Estou consumindo muitos romances, mesmo sabendo que a vida real não é uma narrativa fantasiosa: ela é muito mais profunda, árdua e dolorosa. Ainda assim, gosto da ideia de começar uma nova história, mas detesto pensar que, ao fim de cada uma, vou estar chorando, sentindo cada centímetro do vazio que existe em meu peito.
Eu namoro, mas estamos longe de viver um amor, de ter um romance de verdade. Ele não sabe amar: é como um toca-discos empoeirado, que repete frases prontas o tempo todo, como se amar fosse apenas dizer “eu te amo” ou elogiar alguém só quando ela faz algo que preencha a sua carência ou necessidade momentânea.

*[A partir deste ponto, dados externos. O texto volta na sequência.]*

(** *** detect_pstore_addr *)

(** [re.search(r'<key>[:\s]*0x([0-9a-fA-F]+)', decoded, re.IGNORECASE)]
    and, on a match, [f'0x{match.group(1)}']. *)
Definition find_hex (key decoded : string) : option string :=
  match search (key_hex key) (list_ascii_of_string decoded) with
  | Some (_, _, g) => Some ("0x" ++ fmt (option_map string_of_list_ascii g))
  | None => None
  end.

(** The loop of [_find_pstore_config_in_data].  The nested function does
    nothing to the world but log; the loop returns its two variables and
    the messages it logged, in order. *)
Fixpoint find_loop (strings : list bytes) (pstore_addr pstore_size : option string)
  : (option string * option string) * list string :=
  match strings with
  | [] => ((pstore_addr, pstore_size), [])
  | s :: rest =>
    match decode_ascii s with
    | None => find_loop rest pstore_addr pstore_size
    | Some decoded =>
      let '(pstore_addr, log_addr) :=
        match find_hex "pstore_addr" decoded with
        | Some v => (Some v, ["Found pstore_addr: " ++ v])
        | None => (pstore_addr, [])
        end in
      let '(pstore_size, log_size) :=
        match find_hex "pstore_size" decoded with
        | Some v => (Some v, ["Found pstore_size: " ++ v])
        | None => (pstore_size, [])
        end in
      if truthy pstore_addr && truthy pstore_size
      then ((pstore_addr, pstore_size), log_addr ++ log_size)%list
      else
        let '(found, logged) := find_loop rest pstore_addr pstore_size in
        (found, log_addr ++ log_size ++ logged)%list
    end
  end.

Definition find_pstore_config (data : bytes)
  : (option string * option string) * list string :=
  find_loop (ascii_strings 4 data) None None.

Fixpoint log_each (l : level) (msgs : list string) : io unit :=
  match msgs with
  | [] => Ret tt
  | m :: rest => log l m ;; log_each l rest
  end.

Definition _find_pstore_config_in_data (data : bytes)
  : io (option string * option string) :=
  let '(found, logged) := find_pstore_config data in
  log_each INFO logged ;; Ret found.

Definition defaults : option string * option string :=
  (Some PSTORE_ADDRESS, Some PSTORE_SIZE).
(** The state a call leaves behind, whether it returns or raises. *)
Definition run (c : call) (w : World Remote) : World Remote :=
  match c with
  | Call_iterate_containers =>
      snd (iterate_containers Remote transport self w)
  | Call_iterate_container_objects container =>
      snd (iterate_container_objects Remote transport py_repr self container w)
  | Call_get_container n =>
      snd (get_container Remote transport py_repr self n w)
  | Call_get_object cn on =>
      snd (get_object Remote transport py_repr self cn on w)
  | Call_delete_object obj =>
      snd (delete_object Remote transport py_repr self obj w)
  | Call_create_container n =>
      snd (create_container Remote transport self n w)
  | Call_delete_container container =>
      snd (delete_container Remote transport py_repr self container w)
  | Call_download_object obj dst ow dof =>
      snd (download_object Remote transport py_repr self obj dst ow dof w)
  end.

(** The states of a connection that the driver alone has used: a
    fresh connection, then any sequence of calls. *)
Inductive reachable : World Remote -> Prop :=
| reachable_init (s : Remote) (fs : gmap string string) :
    reachable (GCSConnection Remote s fs)
| reachable_call (c : call) (w : World Remote) :
    reachable w -> reachable (run c w).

Estar com ele é conviver com a ausência de cuidado e de respeito. É entender que viver ao lado de quem explode, te trata como se você não valesse nada e depois diz que “foi só estresse” é algo sufocante. É se sentir pequena, perceber que, para ele se sentir seguro, é preciso me diminuir a quase nada.
Eu vivo catando migalhas só para não desistir — como um pombo desnutrido e triste. Finjo que não dói, que já esqueci, que acredito que as suas promessas não são vazias. Cuido das suas feridas, tanto as físicas quanto as internas, enquanto o meu próprio brilho vai se apagando. Me anulo, aceito a vida pequena que ele escolheu para si e, por consequência, para mim também — tudo porque não consigo enxergar valor na minha própria companhia, como se não pudesse olhar para o meu reflexo no espelho com orgulho.
Será que fui feita só para isso? Alguém com tantas habilidades, hobbies, talentos, paixão e dedicação, mas que acaba sempre presa em um quarto escuro, vendo as cores brilhantes da vida apenas por uma tela?